Saved data entries:
(** Raising the publish failure does not get the notification sent.  The
    invocation that is retried finds the task Expired: whatever the state
    of SNS by then, it takes the not-Pending exit, returns 200 and
    publishes nothing. *)
Theorem expiry_retry_cannot_resend dt env env2 event w e :
  payload_ok event = true →
  ddb_fault env = None →
  stored_status w (str (event !! "pk")) (str (event !! "sk")) = Some "Pending" →
  SNS.publish_error env = Some e →
  ddb_fault env2 = None →
  ∃ w1 w2,
    Expiry.handler dt env event w = (inl e, w1) ∧
    Expiry.handler dt env2 event w1 =
      (inr (mkResponse 200 "Expiry process completed."), w2) ∧
    published w2 = published w ∧
    stored_status w2 (str (event !! "pk")) (str (event !! "sk")) = Some "Expired".
Proof.
  intros Hp Hf Hs He Hf2.
  destruct (expiry_pending dt env event w Hp Hf Hs)
    as (it & w1 & Hit & Hw & Ht & _ & _ & _ & Hpub).
  rewrite He in Hpub. destruct Hpub as (Hres & Hpb & _).
  assert (stored_status w1 (str (event !! "pk")) (str (event !! "sk")) = Some "Expired")
    as Hs1.
  { unfold stored_status. rewrite Ht, lookup_insert_eq. cbn.
    apply status_after_set_expired. }
  destruct (expiry_not_pending dt env2 event w1 Hp Hf2) as (w2 & Hrun2 & Ht2 & Hp2 & _).
  { by rewrite Hs1. }
  exists w1, w2. split_and!.
  - rewrite <- Hw, <- Hres. by destruct (Expiry.handler dt env event w).
  - done.
  - by rewrite Hp2.
  - unfold stored_status in *. by rewrite Ht2.
Qed.

Lemma expiry_retry_cannot_resend_witness :
  ∃ w1 w2,
    Expiry.handler Samples.clock Samples.env_sns_down Samples.payload
      Samples.pending_world = (inl (ClientError "InternalError"), w1) ∧
    Expiry.handler Samples.clock Samples.env Samples.payload w1 =
      (inr (mkResponse 200 "Expiry process completed."), w2) ∧
    published w2 = published Samples.pending_world ∧
    stored_status w2 (str (Samples.payload !! "pk")) (str (Samples.payload !! "sk"))
      = Some "Expired".
Proof.
  apply (expiry_retry_cannot_resend Samples.clock Samples.env_sns_down Samples.env
           Samples.payload Samples.pending_world (ClientError "InternalError"));
    reflexivity.
Defined.


(** ** stream_router.py *)

Section RouterFacts.

Context (env : Env).

Lemma build_entries_routed records acc :
  Forall (λ r, is_Some (eventID r)) records →
  ∃ entries, Router.build_entries records acc = inr (acc ++ entries)%list ∧
             Forall2 routed records entries.
Proof.
  intros Hall. revert acc.
  induction Hall as [|r records [id Hid] _ IH]; intros acc.
  - exists []. cbn. by rewrite app_nil_r.
  - cbn. unfold Router.entry_of. rewrite Hid.
    destruct (IH (acc ++ [mkSqsEntry id (Json r) id "TaskProcessingGroup"])%list)
      as (entries & -> & Hrel).
    exists (mkSqsEntry id (Json r) id "TaskProcessingGroup" :: entries).
    split; [by rewrite <- app_assoc|].
    constructor; [by repeat split|done].
Qed.
(** The invariant of the search loop: final nodes are seen and their
    successors too, the target is not final, and only the source and
    heads of edges are seen. *)
Record search_inv (g : graph) (s t : Z) (final : gset Z)
    (seen : gmap Z (Q * list Z)) : Prop := {
  inv_final : final ⊆ dom seen;
  inv_closed : forall v u, v ∈ final -> has_edge g v u -> u ∈ dom seen;
  inv_source : s ∈ dom seen;
  inv_target : t ∉ final;
  inv_bound : dom seen ⊆ reach_bound g s
}.


(** A footway with the attributes the enrichment sets. *)
Definition plain_edge (len grade width : Q) : attrs :=
  list_to_map
    [ ("length"%string, VNum len); ("grade"%string, VNum grade);
      ("stairs"%string, VStr "no"); ("width"%string, VNum width);
      ("surface"%string, VStr "unknown"); ("lit"%string, VStr "unknown");
      ("obstacle_score"%string, VNum 0) ].

(** A flight of steps, as the enrichment marks it. *)
Definition steps_edge (len : Q) : attrs :=
  <["obstacle_score" := VNum 100]>
    (<["stairs" := VStr "yes"]> (plain_edge len 0 2)).

(** The footway of length 10 after the per-edge loop. *)
Definition weighted_plain_edge : attrs :=
  <["weight" := VNum 10]> (plain_edge 10 0 2).

(** An edge as the map source delivers it: steps, 250cm wide, on a 12%
    slope. *)
Definition raw_steps_edge : attrs :=
  list_to_map
    [ ("length"%string, VNum 10); ("grade"%string, VNum (12 # 100));
      ("tags"%string,
       VDict [ ("highway"%string, VStr "steps");
               ("width"%string, VStr "250cm") ]) ].
(** X7: [update_expense] raises [ValueError] when the expense is missing
    and [AttributeError] when its group is, and otherwise returns: the row
    found under the id afterwards carries the new description, amount and
    payer and the old group and date, its splits are exactly the freshly
    computed ones, and the splits of every other expense are untouched. *)
Theorem update_expense_outcome
    (db : Session) (expense_id : Z) (description : string) (amount : Q)
    (payer_member_id : Z) (split_type : string)
    (split_inputs : list (Z * Py.value)) :
  match query_expense db expense_id with
  | None =>
      update_expense db expense_id description amount payer_member_id
                     split_type split_inputs
      = inl (ValueError "Expense not found")
  | Some old =>
      match query_group db (expense_group_id old) with
      | None =>
          update_expense db expense_id description amount payer_member_id
                         split_type split_inputs = inl AttributeError
      | Some g =>
          exists db' e new,
            update_expense db expense_id description amount payer_member_id
                           split_type split_inputs = inr (db', e)
            /\ e = {| expense_id_ := expense_id;
                      expense_group_id := expense_group_id old;
                      expense_description := description;
                      expense_amount := amount;
                      expense_payer_member_id := payer_member_id;
                      expense_date := expense_date old |}
            /\ query_expense db' expense_id = Some e
            /\ build_splits expense_id amount split_type split_inputs
                            (members_of db g) = inr new
            /\ splits_of db' e = new
            /\ forall e', expense_id_ e' <> expense_id ->
                 splits_of db' e' = splits_of db e'
      end
  end.
Proof.
  destruct (query_expense db expense_id) as [old |] eqn:Hold.
  2: { unfold update_expense. rewrite Hold. reflexivity. }
  pose proof (query_expense_id _ _ _ Hold) as Hid.
  destruct (query_group db (expense_group_id old)) as [g |] eqn:Hg.
  2: { unfold update_expense. rewrite Hold. cbv zeta.
       change (query_group _ (expense_group_id _))
         with (query_group db (expense_group_id old)).
       rewrite Hg. reflexivity. }
  destruct (build_splits_total expense_id amount split_type split_inputs
              (members_of db g)) as (new & Hnew & Hnew_id).
  rewrite <- Hid in Hnew.
  rewrite (update_expense_run db expense_id description amount payer_member_id
             split_type split_inputs old g new Hold Hg Hnew).
  rewrite Hid in *.
  eexists _, _, new. split; [reflexivity |]. split; [reflexivity |].
  split; [| split; [exact Hnew | split]].
  - unfold query_expense. simpl.
    apply (find_replaced expense_id_ expense_id old); [exact Hold | reflexivity].
  - unfold splits_of. simpl. rewrite List.filter_app.
    rewrite (filter_none (fun s => Z.eqb (split_expense_id s) expense_id)
               (List.filter _ _)).
    + simpl. apply filter_all. intros s Hs. apply Z.eqb_eq.
      apply (Hnew_id s Hs).
    + intros s Hs. apply filter_In in Hs as [_ Hs].
      apply negb_true_iff in Hs. exact Hs.
  - intros e' Hne. unfold splits_of. simpl. rewrite List.filter_app.
    rewrite (filter_other_key split_expense_id) by assumption.
    rewrite (filter_none _ new); [apply app_nil_r |].
    intros s Hs. apply Z.eqb_neq. destruct (Hnew_id s Hs) as [-> _]. congruence.
Qed.

(** X8: updating an expense a second time with the same data changes
    nothing. *)
Theorem update_expense_idempotent
    (db db' : Session) (expense_id : Z) (description : string) (amount : Q)
    (payer_member_id : Z) (split_type : string)
    (split_inputs : list (Z * Py.value)) (e : Expense) :
  update_expense db expense_id description amount payer_member_id split_type
                 split_inputs = inr (db', e) ->
  update_expense db' expense_id description amount payer_member_id split_type
                 split_inputs = inr (db', e).
Proof.
  intros Hrun.
  destruct (query_expense db expense_id) as [old |] eqn:Hold;
    [| unfold update_expense in Hrun; rewrite Hold in Hrun; discriminate].
  pose proof (query_expense_id _ _ _ Hold) as Hid. subst expense_id.
  destruct (query_group db (expense_group_id old)) as [g |] eqn:Hg.
  2: { unfold update_expense in Hrun. rewrite Hold in Hrun. cbv zeta in Hrun.
       change (query_group _ (expense_group_id _))
         with (query_group db (expense_group_id old)) in Hrun.
       rewrite Hg in Hrun. discriminate. }
  destruct (build_splits_total (expense_id_ old) amount split_type split_inputs
              (members_of db g)) as (new & Hnew & Hnew_id).
  rewrite (update_expense_run db (expense_id_ old) description amount
             payer_member_id split_type split_inputs old g new Hold Hg Hnew)
    in Hrun.
  injection Hrun as <- <-.
  set (e := {| expense_id_ := expense_id_ old;
               expense_group_id := expense_group_id old;
               expense_description := description;
               expense_amount := amount;
               expense_payer_member_id := payer_member_id;
               expense_date := expense_date old |}).
  set (db' := add_all_splits
                (delete_splits (store_expense db old e) (expense_id_ old)) new).
  assert (Hq : query_expense db' (expense_id_ old) = Some e).
  { unfold query_expense. simpl.
    apply (find_replaced expense_id_ (expense_id_ old) old); [exact Hold | reflexivity]. }
  rewrite (update_expense_run db' (expense_id_ old) description amount
             payer_member_id split_type split_inputs e g new Hq Hg Hnew).
  f_equal. f_equal. subst db'.
  unfold add_all_splits, delete_splits, store_expense. simpl. f_equal.
  - rewrite map_map. apply map_ext. intros x.
    destruct (Z.eqb_spec (expense_id_ x) (expense_id_ old)) as [E | E]; simpl.
    + rewrite Z.eqb_refl. reflexivity.
    + destruct (Z.eqb_spec (expense_id_ x) (expense_id_ old)); [contradiction |].
      reflexivity.
  - rewrite List.filter_app, filter_filter_same.
    rewrite (filter_none _ new); [rewrite app_nil_r; reflexivity |].
    intros s Hs. apply negb_false_iff, Z.eqb_eq. apply (Hnew_id s Hs).
Qed.

Lemma update_expense_idempotent_witness :
  exists db' e,
    update_expense lunch_db 1 "Dinner" 300 2 "Equal" [] = inr (db', e)
    /\ update_expense db' 1 "Dinner" 300 2 "Equal" [] = inr (db', e).
Proof.
  destruct (update_expense lunch_db 1 "Dinner" 300 2 "Equal" [])
    as [err | [db' e]] eqn:Hrun.
  - vm_compute in Hrun. discriminate Hrun.
  - exists db', e. split; [reflexivity |].
    apply (update_expense_idempotent lunch_db db' 1 "Dinner" 300 2 "Equal" [] e).
    exact Hrun.
Defined.

(** ** [record_settlement] *)

Lemma record_settlement_balances_gen db group_id group_id' payer receiver amount :
  calculate_member_balances
    (fst (record_settlement db group_id' payer receiver amount)) group_id
  = if Z.eqb group_id' group_id
    then apply_settlement payer receiver amount
           (calculate_member_balances db group_id)
    else calculate_member_balances db group_id.
Proof.
  unfold calculate_member_balances, record_settlement. simpl.
  change (query_group _ group_id) with (query_group db group_id).
  destruct (query_group db group_id) as [g |].
  - change (members_of _ g) with (members_of db g).
    change (query_expenses _ group_id) with (query_expenses db group_id).
    unfold query_settlements. simpl. rewrite List.filter_app. simpl.
    unfold account_settlements. rewrite fold_left_app.
    destruct (Z.eqb group_id' group_id); reflexivity.
  - destruct (Z.eqb group_id' group_id); reflexivity.
Qed.

Lemma settle_all_empty txs : settle_all txs [] = [].
Proof. induction txs as [| [[p r] a] txs IH]; simpl; [reflexivity | exact IH]. Qed.

(** X9: recording the transactions of a plan as settlements of a group and
    computing the balances again gives the balances as they were with every
    transaction applied, the payer credited and the receiver debited; the
    balances of any other group are as before. *)
Theorem record_transactions_balances
    (db : Session) (group_id : Z) (txs : list transaction) :
  calculate_member_balances (record_transactions db group_id txs) group_id
  = settle_all txs (calculate_member_balances db group_id)
  /\ forall other, other <> group_id ->
       calculate_member_balances (record_transactions db group_id txs) other
       = calculate_member_balances db other.
Proof.
  revert db. induction txs as [| [[payer receiver] a] txs IH]; intros db.
  - split; reflexivity.
  - change (record_transactions db group_id ((payer, receiver, a) :: txs))
      with (record_transactions
              (fst (record_settlement db group_id payer receiver a)) group_id txs).
    destruct (IH (fst (record_settlement db group_id payer receiver a)))
      as [Hsame Hother].
    split.
    + rewrite Hsame, record_settlement_balances_gen, Z.eqb_refl. reflexivity.
    + intros other Hne. rewrite (Hother other Hne).
      rewrite record_settlement_balances_gen.
      destruct (Z.eqb_spec group_id other); [congruence | reflexivity].
Qed.
(** * Heat-pump telemetry analytics: [data_query.py]

    A shallow embedding of the calculations of [HeatPumpDataQuery] and the
    properties of its natural-language specification.

    Conventions of the embedding:
    - a pandas [Timestamp] is its integer nanosecond count ([Z]); a
      [Timedelta] is a difference of two of them;
    - a Python float is an exact rational ([Q]); statements that the
      specification makes "within floating-point tolerance" are stated as
      exact equalities ([==]) over the rationals;
    - a long-format [DataFrame] (one row per sample) is the list of its rows;
    - the InfluxDB query API and the provider's alarm table are parameters;
    - an exception is a value of [exn]; [try/except] is a [match] on it.  *)

From Stdlib Require Import ZArith QArith Qround Qabs Qminmax Lqa Lia Bool List.
From Stdlib Require Import Ascii String DecimalString DecimalN DecimalZ.
From Stdlib Require Import Sorting.Permutation Sorting.Sorted.
From stdpp Require Import base gmap strings.
Import ListNotations.

#[local] Open Scope string_scope.
#[local] Open Scope list_scope.
#[local] Open Scope Z_scope.

(** ** Python built-ins used by the module *)

Module Py.

(** Exceptions that the modelled code can raise. *)
Inductive exn : Type :=
| ValueError (msg : string)
| UpstreamError (msg : string).

Inductive result (A : Type) : Type :=
| Ok (a : A)
| Raise (e : exn).
Arguments Ok {A} a.
Arguments Raise {A} e.

(** [str.endswith] *)
Definition endswith (s suffix : string) : bool :=
  let n := String.length s in
  let k := String.length suffix in
  (k <=? n)%nat && String.eqb (substring (n - k) k s) suffix.

(** [s[:-1]] *)
Definition drop_last (s : string) : string :=
  substring 0 (String.length s - 1) s.

(** ASCII white space as [str.strip] and [int] see it. *)
Definition is_space (c : ascii) : bool :=
  let n := N_of_ascii c in
  ((9 <=? n) && (n <=? 13) || (28 <=? n) && (n <=? 32))%N.

Fixpoint lstrip (s : string) : string :=
  match s with
  | String c r => if is_space c then lstrip r else s
  | EmptyString => EmptyString
  end.

Fixpoint rstrip (s : string) : string :=
  match s with
  | EmptyString => EmptyString
  | String c r =>
      match rstrip r with
      | EmptyString => if is_space c then EmptyString else String c EmptyString
      | r' => String c r'
      end
  end.

Definition strip (s : string) : string := rstrip (lstrip s).

Definition digit_of (c : ascii) : option (Decimal.uint -> Decimal.uint) :=
  match c with
  | "0"%char => Some Decimal.D0 | "1"%char => Some Decimal.D1
  | "2"%char => Some Decimal.D2 | "3"%char => Some Decimal.D3
  | "4"%char => Some Decimal.D4 | "5"%char => Some Decimal.D5
  | "6"%char => Some Decimal.D6 | "7"%char => Some Decimal.D7
  | "8"%char => Some Decimal.D8 | "9"%char => Some Decimal.D9
  | _ => None
  end.
Lemma getObject_sound_witness :
  snd (fst (getObject Scenario.scene "rock" initial)) = Some (Item (Some "rock")) /\
  In (Item (Some "rock")) (objects Scenario.stage) /\
  defaultContext (snd (getObject Scenario.scene "rock" initial)) = Some DocumentContext.
Proof.
  assert (Hfound : snd (fst (getObject Scenario.scene "rock" initial))
                   = Some (Item (Some "rock"))) by computed.
  pose proof (getObject_sound Scenario.scene "rock" initial (Item (Some "rock")) Hfound) as H.
  cbv zeta in H. destruct H as (_ & Hin & Hctx).
  split; [exact Hfound|]. split; [exact Hin | exact Hctx].
Defined.

Lemma getObject_flat_witness :
  fst (getObject Scenario.flat_scene "hud" initial) =
    ([IteratorCreate; IteratorDestroy], Some (Item (Some "hud"))).
Proof.
  assert (Hitems : forallb is_item [Item (Some "ship"); Item (Some "hud")] = true)
    by computed.
  etransitivity;
    [exact (getObject_flat Scenario.flat_scene "hud" initial (Some "context")
              [Item (Some "ship"); Item (Some "hud")] eq_refl Hitems)
    | computed].
Defined.

Lemma getObject_first_container_only_witness :
  In (Item (Some "hud")) (objects Scenario.stage) /\
  fst (getObject Scenario.scene "hud" initial) =
    ([IteratorCreate; IteratorCreate; IteratorDestroy], None).
Proof.
  split; [right; right; right; left; reflexivity|].
  assert (Hitems : forallb is_item [Item (Some "ship")] = true) by computed.
  assert (Hnone : List.find (has_id "hud") [Item (Some "ship")] = None) by computed.
  assert (Hinner : is_item (Container (Some "layer") [Item (Some "rock")]) = false)
    by computed.
  assert (Hid : has_id "hud" (Container (Some "layer") [Item (Some "rock")]) = false)
    by computed.
  etransitivity;
    [exact (getObject_first_container_only Scenario.scene "hud" initial (Some "context")
              [Item (Some "ship")] [Item (Some "hud")]
              (Container (Some "layer") [Item (Some "rock")])
              eq_refl Hitems Hnone Hinner Hid)
    | computed].
Defined.


End SceneGraphWitnesses.

Section EventBookkeepingWitnesses.

Import BaseObject.

Lemma addEvent_removeEvent_round_trip_witness :
  element Scenario.button = Some (Node 1) /\
  events Scenario.button !! event_key (Some Scenario.player) "click" = None /\
  snd (removeEvent (Some Scenario.player) "click"
         (snd (addEvent (Some Scenario.player) "click" Undefined (Function 1)
                 Scenario.button))) = Scenario.button.
Proof.
  assert (He : element Scenario.button = Some (Node 1)) by computed.
  assert (Hfree : events Scenario.button !! event_key (Some Scenario.player) "click" = None)
    by computed.
  pose proof (addEvent_removeEvent_round_trip Scenario.player "click" Undefined (Function 1)
                Scenario.button) as H.
  cbv zeta in H. destruct H as (H & _).
  destruct (H (Node 1) He) as (_ & _ & _ & _ & _ & Hback).
  split; [exact He|]. split; [exact Hfree|]. exact (Hback Hfree).
Defined.

Lemma addEvent_twice_keeps_last_witness :
  element Scenario.button = Some (Node 1) /\
  events (snd (addEvent (Some Scenario.player) "click" Undefined (Function 2)
                 (snd (addEvent (Some Scenario.player) "click" Undefined (Function 1)
                         Scenario.button))))
    !! event_key (Some Scenario.player) "click" = Some (Function 2).
Proof.
  assert (He : element Scenario.button = Some (Node 1)) by computed.
  pose proof (addEvent_twice_keeps_last Scenario.player "click" Undefined (Function 1)
                Undefined (Function 2) Scenario.button (Node 1) He) as H.
  cbv zeta in H. destruct H as (_ & H & _).
  split; [exact He | exact H].
Defined.

Lemma destroy_detaches_remembered_witness :
  has_comma (ref_getName Scenario.player) = false /\
  has_comma "click" = false /\
  events Scenario.button_clickable !! event_key (Some Scenario.player) "click"
    = Some (Function 1) /\
  In (ClearHandlerOn (Some (Node 1)) (Some "click") (Function 1))
     (fst (destroy Scenario.button_clickable)).
Proof.
  assert (Hn : has_comma (ref_getName Scenario.player) = false) by computed.
  assert (Ht : has_comma "click" = false) by computed.
  assert (Hk : events Scenario.button_clickable !! event_key (Some Scenario.player) "click"
               = Some (Function 1)) by computed.
  assert (Hfn : truthy (Function 1) = true) by computed.
  pose proof (destroy_detaches_remembered Scenario.button_clickable) as H.
  cbv zeta in H. destruct H as (H & _).
  split; [exact Hn|]. split; [exact Ht|]. split; [exact Hk|].
  exact (H Scenario.player "click" (Function 1) Hn Ht Hk Hfn).
Defined.

Lemma destroy_leaves_global_handler_witness :
  In (ClearHandlerOn (Some (Node 1)) (Some "click") (Function 1))
     (fst (destroy Scenario.button_both)) /\
  exists key,
    key <> event_key None "keydown" /\
    events Scenario.button_clickable !! key = Some (Function 1).
Proof.
  assert (Hin : In (ClearHandlerOn (Some (Node 1)) (Some "click") (Function 1))
                   (fst (destroy Scenario.button_both))) by computed.
  split; [exact Hin|].
  exact (destroy_leaves_global_handler "keydown" Undefined (Function 2)
           Scenario.button_clickable (Some (Node 1)) (Some "click") (Function 1) Hin).
Defined.

End EventBookkeepingWitnesses.

Section RenderCacheSeriesWitnesses.

Import Billboard2D.

Lemma billboard_renders_once_witness :
  is_redraw Scenario.sign = true /\
  exists b,
    passes [(Scenario.not_drawing, 1000, 16); (Scenario.drawing, 1016, 16);
            (Scenario.failing, 1032, 16); (Scenario.drawing, 1048, 16)] Scenario.sign
      = Returned b /\
    renderings b = 1%nat /\
    mode b = Some NORMAL.
Proof.
  pose proof (billboard_renders_once
                [(Scenario.not_drawing, 1000, 16); (Scenario.drawing, 1016, 16);
                 (Scenario.failing, 1032, 16); (Scenario.drawing, 1048, 16)] Scenario.sign)
    as H.
  cbv zeta in H. destruct H as (b & Hp & Hr & Hm & _).
  split; [computed|]. exists b. split; [exact Hp|]. split.
  - etransitivity; [exact Hr | computed].
  - etransitivity; [exact Hm | computed].
Defined.

Lemma image_created_at_most_once_witness :
  billboard Scenario.sign_drawn <> None /\
  image_creations Scenario.sign_drawn = 1%nat /\
  image_creations
    (result (lifetime [Release; Construct "draw" Scenario.vector None;
                       Execute Scenario.drawing 2000 16; Regenerate;
                       Execute Scenario.drawing 2016 16] Scenario.sign_drawn)) =
    image_creations Scenario.sign_drawn.
Proof.
  assert (Hb : billboard Scenario.sign_drawn <> None) by computed.
  pose proof (image_created_at_most_once
                [Release; Construct "draw" Scenario.vector None;
                 Execute Scenario.drawing 2000 16; Regenerate;
                 Execute Scenario.drawing 2016 16] Scenario.sign_drawn) as H.
  cbv zeta in H. destruct H as (_ & H).
  split; [exact Hb|]. split; [computed|]. exact (proj1 (H Hb)).
Defined.

End RenderCacheSeriesWitnesses.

--- What the task asks ---
From the records above, transcribe exactly the run of lines that opens with the line holding "events (snd (addEvent" and closes with the line holding "(Function 1) /\", both included.

--- Completed task ---
  events (snd (addEvent (Some Scenario.player) "click" Undefined (Function 2)
                 (snd (addEvent (Some Scenario.player) "click" Undefined (Function 1)
                         Scenario.button))))
    !! event_key (Some Scenario.player) "click" = Some (Function 2).
Proof.
  assert (He : element Scenario.button = Some (Node 1)) by computed.
  pose proof (addEvent_twice_keeps_last Scenario.player "click" Undefined (Function 1)
                Undefined (Function 2) Scenario.button (Node 1) He) as H.
  cbv zeta in H. destruct H as (_ & H & _).
  split; [exact He | exact H].
Defined.

Lemma destroy_detaches_remembered_witness :
  has_comma (ref_getName Scenario.player) = false /\
  has_comma "click" = false /\
  events Scenario.button_clickable !! event_key (Some Scenario.player) "click"
    = Some (Function 1) /\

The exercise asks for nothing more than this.